A toutes les souffrances de ce personnage, celles dites sur sa pauvreté, son incapacité à rester en dehors de ce courant de désespoir de la perte, celles non dites, mais toutes aussi prégnantes de la guerre, s’ajoute un délicat amour non avoué, sauf à sa soeur.
Et une boucle étrangle les personnages, une mère, trop délicatement aristocratique, malgré ses efforts pour répondre à la vie, un fils, dont l’impuissante désolation conduit au suicide, malgré son secret, et une soeur, à l’amour lucide, vécu au début, elle aussi comme un secret, soutenue par cette force qui la conduit à se dire, il faut que je survivre et que je lutte avec le monde, pour satisfaire mes désirs, seule à s’en sortir et à se délivrer de l’étranglement du passé. Chacuncomme uneréponse à la nouvelle société japonaise qui devient, pour cette aristocratie déchue, celle de l’Empire du Soleil couchant.
Dans ce Japon de l’après-guerre, même si le sentiment d’être victimes, victimes d’une morale provisoire, ilémerge, non une nouvelle morale, mais quelque chose, alors, d’imperceptible, de l’ordre de la conscience du premier pas que fait Kazuko, écrivant dans la dernière lettre du roman à Uheara, je crois qu’en m’engageant une première fois j’ai pu faire reculer si peu que ce soit l’ancienne morale.
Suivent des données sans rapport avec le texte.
(** ** Values of the declared types *)

(** On filters that are strings and metadata of the declared shape,
    [updateBrowserUrl] on values of any type does not throw and writes
    the location that the typed one writes. *)
Lemma updateBrowserUrl_typed (pg : Pagination.t) (w : World) (r : Raw.World) :
  Raw.window r = window w ->
  Raw.selectedCategoryId (Raw.vars r) = Raw.VString (selectedCategoryId (vars w)) ->
  Raw.selectedPublisherId (Raw.vars r) = Raw.VString (selectedPublisherId (vars w)) ->
  exists r',
    Raw.updateBrowserUrl (metadata pg) r = inr r'
    /\ Raw.vars r' = Raw.vars r
    /\ Raw.window r' = window (updateBrowserUrl pg w).
Proof.
  intros Hw Hc Hp. unfold Raw.updateBrowserUrl, updateBrowserUrl, Raw.set_param.
  rewrite Hw, Hc, Hp. destruct (window w) as [win|] eqn:Ewin.
  - cbn [Raw.truthy Raw.to_string Raw.read Raw.nullish metadata].
    fold (truthy (selectedCategoryId (vars w))).
    fold (truthy (selectedPublisherId (vars w))).
    destruct (truthy (selectedCategoryId (vars w))), (truthy (selectedPublisherId (vars w)));
      eexists; (split; [reflexivity | split; reflexivity]).
  - eexists. split; [reflexivity | split; [reflexivity |]].
    cbn. rewrite Ewin. exact Hw.
Qed.
(** The skipped calls of [updateData] lose nothing: along any life of the
    component, the layers last passed to the overlay are the current data
    prop, or an array of the same length whose elements are shallow-equal to
    those of the current data prop. This holds when [shallowEqual] is
    transitive and props that are shallow-equal have the same data. *)
Theorem overlay_data_follows_props (p : MapProps) (actions : list Action) :
  (∀ x y z, shallowEqual x y = true → shallowEqual y z = true →
     shallowEqual x z = true) →
  (∀ q q', shallowEqualProps q q' = true → data q = data q') →
  sameLayers (data (props (lifecycle p actions).1))
    (overlayData [] (lifecycle p actions).2).
Proof.
  intros Htrans Hprops. unfold lifecycle, construct.
  match goal with |- context [componentDidMount ?c] => set (c0 := c) end.
  assert (props (componentDidMount c0).1 = p ∧
          overlayData [] (NewCanvasOverlay :: (componentDidMount c0).2)
            = data p) as [Hp Hd].
  { split; [done|]. unfold componentDidMount. cbn [snd props c0].
    destruct (mapStyles p); destruct (onMouseOverPointer p) as [pointer|];
      simpl; try done; by destruct (negb (String.eqb pointer "")). }
  destruct (componentDidMount c0) as [c1 t1]. cbn [fst snd] in *.
  pose proof (run_sync Htrans Hprops c1 (StateUpdate EmptyObject :: actions)
                (data p)) as Hrun.
  destruct (run c1 _) as [c2 t2]. cbn [fst snd] in *.
  change ([NewCanvasOverlay] ++ t1 ++ t2) with ((NewCanvasOverlay :: t1) ++ t2).
  rewrite overlayData_app, Hd. apply Hrun. left. by rewrite Hp.
Qed.

End More.

(** ** The properties on a sample map *)

Import OverlaySamples.

Lemma sample_shallowEqual_trans (x y z : string) :
  String.eqb x y = true → String.eqb y z = true → String.eqb x z = true.
Proof.
  intros Hxy Hyz. apply String.eqb_eq in Hxy, Hyz. apply String.eqb_eq.
  congruence.
Defined.

Lemma didDataChange_symmetric_witness :
  didDataChange (data OverlaySamples.city) (data OverlaySamples.cityLater)
  = didDataChange (data OverlaySamples.cityLater) (data OverlaySamples.city).
Proof.
  apply (didDataChange_symmetric (data OverlaySamples.city)
           (data OverlaySamples.cityLater)).
  exact String.eqb_sym.
Defined.

Lemma unchanged_props_update_is_silent_witness :
  (update OverlaySamples.cityMap (props OverlaySamples.cityMap)
     (Some EmptyObject)).2 = [].
Proof.
  apply (unchanged_props_update_is_silent OverlaySamples.cityMap
           (Some EmptyObject)).
  - intros x _. apply String.eqb_refl.
  - reflexivity.
Defined.

Lemma listeners_use_the_current_props_witness :
  (dispatch (step OverlaySamples.cityMap (Update OverlaySamples.cityLater)).1
     (Click OverlaySamples.onTriangle)).2 =
    [Overlay_hitTest (latLng OverlaySamples.onTriangle);
     Props_onClick "handleClick" OverlaySamples.onTriangle
       (Some 0) (Some "triangleA")].
Proof.
  refine (proj1 (listeners_use_the_current_props OverlaySamples.cityMap
                   OverlaySamples.cityLater OverlaySamples.onTriangle
                   OverlaySamples.window "handleClick" "handleBounds" _ _ _));
    reflexivity.
Defined.

Lemma loose_shallowEqual_trans (x y z : string) :
  Nat.eqb (String.length x) (String.length y) = true →
  Nat.eqb (String.length y) (String.length z) = true →
  Nat.eqb (String.length x) (String.length z) = true.
Proof.
  intros Hxy Hyz. apply Nat.eqb_eq in Hxy, Hyz. apply Nat.eqb_eq. congruence.
Defined.

Lemma loose_shallowEqualProps_data (q q' : MapProps) :
  shallowEqualProps (Helpers := OverlaySamples.looseHelpers) q q' = true →
  data q = data q'.
Proof. intros Heq. exact (bool_decide_eq_true_1 _ Heq). Defined.

(** With the helpers [looseHelpers], the first update changes the layers to
    shallow-equal ones, so [didDataChange] is false and [updateData] is
    skipped; the second is vetoed by [shouldComponentUpdate]. The overlay
    keeps the layers of the mount. *)
Lemma overlay_data_follows_props_witness :
  (shallowEqualProps (Helpers := OverlaySamples.looseHelpers)
     OverlaySamples.cityQuiet OverlaySamples.cityRenamed = true ∧
   didDataChange (U := OverlaySamples.looseHelpers)
     (data OverlaySamples.cityRenamed) (data OverlaySamples.city) = false ∧
   data (props (lifecycle (U := OverlaySamples.looseHelpers)
                  OverlaySamples.city
                  [Update OverlaySamples.cityRenamed;
                   Update OverlaySamples.cityQuiet]).1)
     = ["trains"; "roads"] ∧
   overlayData []
     (lifecycle (U := OverlaySamples.looseHelpers) OverlaySamples.city
        [Update OverlaySamples.cityRenamed;
         Update OverlaySamples.cityQuiet]).2
     = ["routes"; "stops"]) ∧
  sameLayers (U := OverlaySamples.looseHelpers)
    (data (props (lifecycle (U := OverlaySamples.looseHelpers)
                    OverlaySamples.city
                    [Update OverlaySamples.cityRenamed;
                     Update OverlaySamples.cityQuiet]).1))
    (overlayData []
       (lifecycle (U := OverlaySamples.looseHelpers) OverlaySamples.city
          [Update OverlaySamples.cityRenamed;
           Update OverlaySamples.cityQuiet]).2).
Proof.
  split; [repeat split; reflexivity|].
  apply (overlay_data_follows_props (U := OverlaySamples.looseHelpers)
           OverlaySamples.city
           [Update OverlaySamples.cityRenamed; Update OverlaySamples.cityQuiet]).
  - exact loose_shallowEqual_trans.
  - exact loose_shallowEqualProps_data.
Defined.
(** * DirBuster demo HTTP server (server.py)

    A shallow embedding of the request handler [DemoHandler] and of the
    start-up code [run] / [__main__] of server.py, with the properties the
    specification states about them.

    The program is a thin layer over Python's [http.server], [re],
    [socket], [os.path] and [argparse].  What server.py itself does is
    written out as Rocq functions; what it calls in those libraries is
    either recorded as a call in a trace (the methods invoked on [self])
    or taken as a parameter of a [Section] (the inherited static-file
    handler, the path functions, the operating-system outcomes). *)

From Stdlib Require Import ZArith String Ascii List Bool Lia.
From stdpp Require Import base strings gmap pretty.
Import ListNotations.

Local Open Scope string_scope.
Local Open Scope Z_scope.

(** ** Regular expressions: the fragment of [re] that server.py uses

    The only pattern in the program is [r"/private/?"]: literal characters,
    concatenation and the greedy optional [?].  [match_here] is a
    backtracking matcher in continuation-passing style, the strategy of
    Python's engine: [Opt p] first tries to consume [p] and falls back to
    consuming nothing. *)

Module re.

Inductive pattern : Type :=
| Eps                       (* the empty pattern *)
| Lit (c : ascii)           (* one literal character *)
| Cat (p q : pattern)       (* p followed by q *)
| Opt (p : pattern).        (* p?  (greedy) *)

Fixpoint match_here (p : pattern) (s : string) (k : string -> bool) : bool :=
  match p with
  | Eps => k s
  | Lit c =>
      match s with
      | String a rest => if Ascii.eqb a c then k rest else false
      | EmptyString => false
      end
  | Cat p1 p2 => match_here p1 s (fun rest => match_here p2 rest k)
  | Opt p1 => match_here p1 s k || k s
  end.

Definition at_end (s : string) : bool :=
  match s with EmptyString => true | String _ _ => false end.

(** [re.fullmatch(p, s)]: the whole of [s] must be consumed.  Python
    returns a match object or [None]; the program only tests it for
    truth, and a match object is always true. *)
Definition fullmatch (p : pattern) (s : string) : bool :=
  match_here p s at_end.

(** The pattern of a string of literal characters. *)
Fixpoint literal (w : string) : pattern :=
  match w with
  | EmptyString => Eps
  | String c w' => Cat (Lit c) (literal w')
  end.

(** [strip_prefix w s] is [Some rest] when [s = w ++ rest]. *)
Fixpoint strip_prefix (w s : string) : option string :=
  match w with
  | EmptyString => Some s
  | String c w' =>
      match s with
      | String a s' => if Ascii.eqb a c then strip_prefix w' s' else None
      | EmptyString => None
      end
  end.

End re.

(** The compiled form of [r"/private/?"]. *)
Definition private_re : re.pattern :=
  re.Cat (re.literal "/private") (re.Opt (re.Lit "/"%char)).

(** ** Calls of a request handler

    A handler method acts on [self] through the methods of
    [BaseHTTPRequestHandler] and through [self.wfile].  None of these calls
    returns a value the program looks at, so a method is modelled by the
    list of calls it makes, in order.  [super_do_GET] stands for
    [super().do_GET()]; [send_error] and [open_rb] occur only in what the
    library does on its own ([send_error] answers with an error page,
    [open_rb f] is [open(f, 'rb')] on the file a static request resolves
    to). *)

Inductive call : Type :=
| send_response (code : Z)
| send_header (keyword value : string)
| end_headers
| wfile_write (data : string)
| super_do_GET
| send_error (code : Z)
| open_rb (file : string).

(** What a client sees of a list of calls. *)

Fixpoint status_of (t : list call) : option Z :=
  match t with
  | [] => None
  | send_response code :: _ => Some code
  | send_error code :: _ => Some code
  | _ :: t' => status_of t'
  end.

Fixpoint headers_of (t : list call) : list (string * string) :=
  match t with
  | [] => []
  | send_header k v :: t' => (k, v) :: headers_of t'
  | _ :: t' => headers_of t'
  end.

Fixpoint body_of (t : list call) : string :=
  match t with
  | [] => ""
  | wfile_write data :: t' => data +:+ body_of t'
  | _ :: t' => body_of t'
  end.

Fixpoint opened (t : list call) : list string :=
  match t with
  | [] => []
  | open_rb f :: t' => f :: opened t'
  | _ :: t' => opened t'
  end.

(** The calls that start a response: a status line written by the method
    itself, an error page, or the inherited [do_GET] (which answers the
    request in the method's place). *)
Definition starts_response (c : call) : bool :=
  match c with
  | send_response _ | send_error _ | super_do_GET => true
  | _ => false
  end.

Definition responses (t : list call) : nat :=
  List.length (List.filter starts_response t).

(** The status lines an answer carries on the wire: [send_response] and
    [send_error] each write one; [super_do_GET] writes none by itself. *)
Definition status_lines (t : list call) : nat :=
  List.length
    (List.filter (fun c => match c with
                           | send_response _ | send_error _ => true
                           | _ => false
                           end) t).

Definition delegates (t : list call) : bool :=
  existsb (fun c => match c with super_do_GET => true | _ => false end) t.

(** ** Requests and handler instances *)

(** A parsed request line, as [BaseHTTPRequestHandler.parse_request]
    leaves it in [self.command] and [self.path]; [self.path] is the raw
    request target (query string included).  The request line is decoded
    as ISO-8859-1, so a character of [path] is one byte. *)
Record request : Type := {
  req_command : string;
  req_path : string;
  req_client : string * Z
}.

Record handler : Type := {
  command : string;
  path : string;
  directory : string;
  client_address : string * Z
}.

(** The files below the served root: absolute path to node. *)
Inductive node : Type :=
| File (data : string)
| Directory.

Abbreviation filesystem := (gmap string node).

(** A request method of a handler class: given the files, what it does on
    [self]. *)
Definition method : Type := filesystem -> handler -> list call.
(** The ruTorrent server as the client sees it: the answer to the [k]-th
    [setlabel] request ([None] when [raise_for_status] raises, otherwise
    [len(r.json())]), the answer to the [k]-th [list] request, and the
    answer to moving a torrent. *)
Record server : Type := mk_server {
  setlabel_reply : nat -> option nat;
  list_reply : nat -> option listing;
  move_reply : string -> string -> move_answer
}.

Inductive request : Type :=
| SetLabel (hashes : list string) (data : string)
| ListTorrents
| MoveTorrent (hash target_dir : string).

(** The requests sent so far, oldest first. *)
Definition session := list request.

Definition setlabels_sent (s : session) : nat :=
  length (filter (fun r => match r with SetLabel _ _ => true | _ => false end) s).

Definition lists_sent (s : session) : nat :=
  length (filter (fun r => match r with ListTorrents => true | _ => false end) s).

(** [s * n] for a string [s]. *)
Fixpoint times (s : string) (n : nat) : string :=
  match n with
  | O => EmptyString
  | S n' => s ++ times s n'
  end.

(** The POST body built from [b'mode=setlabel'] on. *)
Definition setlabel_data (hashes : list string) (label : string) : string :=
  fold_left (fun data hash => data ++ "&hash=" ++ hash) hashes "mode=setlabel"
  ++ times ("&v=" ++ label) (length hashes)
  ++ times "&s=label" (length hashes).

(** Code points below 256 for which [str.isspace] holds. *)
Definition isspace (c : ascii) : bool :=
  let n := nat_of_ascii c in
  ((9 <=? n) && (n <=? 13) || (28 <=? n) && (n <=? 32)
   || (n =? 133) || (n =? 160))%nat.

(** Truth value of [s.strip()]. *)
Fixpoint strip_truthy (s : string) : bool :=
  match s with
  | EmptyString => false
  | String c r => negb (isspace c) || strip_truthy r
  end.

Definition is_nil {A} (l : list A) : bool :=
  match l with [] => true | _ => false end.

Definition str_truthy (s : option string) : bool :=
  match s with
  | Some (String _ _) => true
  | _ => false
  end.

(** The loop over [self.list_torrents().items()] that collects
    [new_hashes]; [None] when [v[TORRENT_LABEL_INDEX]] raises [IndexError]. *)
Fixpoint unlabelled (t : listing) (hashes : list string)
    : option (list string) :=
  match t with
  | [] => Some []
  | (hash, v) :: t' =>
      if negb (Sftp.mem hash hashes) then unlabelled t' hashes
      else
        match nth_error v TORRENT_LABEL_INDEX with
        | None => None
        | Some lbl =>
            if strip_truthy lbl then unlabelled t' hashes
            else option_map (cons hash) (unlabelled t' hashes)
        end
  end.

(** [set_label_to_hashes]; each level of [fuel] is one level of the
    recursion, and [None] means the levels were used up. *)
Fixpoint set_label_levels (fuel : nat) (srv : server)
    (hashes : list string) (label : option string)
    (allow_recursive_fix : bool) (recursion_limit recursion_attempt : Z)
    (s : session) : option (session * rt_outcome) :=
  match fuel with
  | O => None
  | S fuel' =>
      if is_nil hashes || negb (str_truthy label) then
        Some (s, Failed TypeError)
      else
        let lbl := match label with Some l => l | None => EmptyString end in
        let s1 := (s ++ [SetLabel hashes (setlabel_data hashes lbl)])%list in
        match setlabel_reply srv (setlabels_sent s) with
        | None => Some (s1, Failed HTTPError)
        | Some json_len =>
            if negb (Nat.eqb json_len (length hashes)) then
              if allow_recursive_fix && (recursion_attempt <? recursion_limit)%Z
              then
                let recursion_attempt := (recursion_attempt + 1)%Z in
                let s2 := (s1 ++ [ListTorrents])%list in
                match list_reply srv (lists_sent s1) with
                | None => Some (s2, Failed HTTPError)
                | Some t =>
                    match unlabelled t hashes with
                    | None => Some (s2, Failed IndexError)
                    | Some new_hashes =>
                        if is_nil new_hashes then Some (s2, Done)
                        else
                          set_label_levels fuel' srv new_hashes label true
                            recursion_limit recursion_attempt s2
                    end
                end
              else Some (s1, Done)
            else Some (s1, Done)
        end
  end.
Et j’ai l’intention de mener un deuxième et un troisième combat, avec l’enfant qui va naître.
C’est le désir qui remplace la perte d’un monde.
Cette histoire de personnages qui meurent par incapacité d’adaptation et de dépassement de la perte, de la honte, d’un monde incompréhensible, se termine par la vie qui jaillit.
Et, si la littérature est convoquée dans ce roman, la peinture l’est aussi, celle de Monet ou de Marie Laurencin, aimée du poète Apollinaire, marque du temps qui passe comme les amours… la Seine coule sous le Pont Mirabeau. Cette famille japonaise est chrétienne. Est-ce pour cela que Kazuko a cette pensée, que le visage de sa mère morte évoquait la Vierge d’une Pietà.
Et, en mémoire de l’amour de son frère pour la femme d’un peintre-écrivain, Kazuko, encore, a ce désir que son épouse prenne mon enfant dans ses bras. Comme pour regarder, une Vierge à l’enfant, une Vierge en majesté.
Dans ce Japon nouveau qui émerge de l’enfer, la femme se trouve dans ce passage entre le monde ancien et mourant, et le nouveau, incertain mais plein du désir, histoire d’un féminin qu’a saisi Dazaï. L’histoire de la femme, mater dolorosa, au fils mort, devenant vierge triomphante portant le Christ-Roi, victime propitiatoire d’une religion ou d’un monde à venir.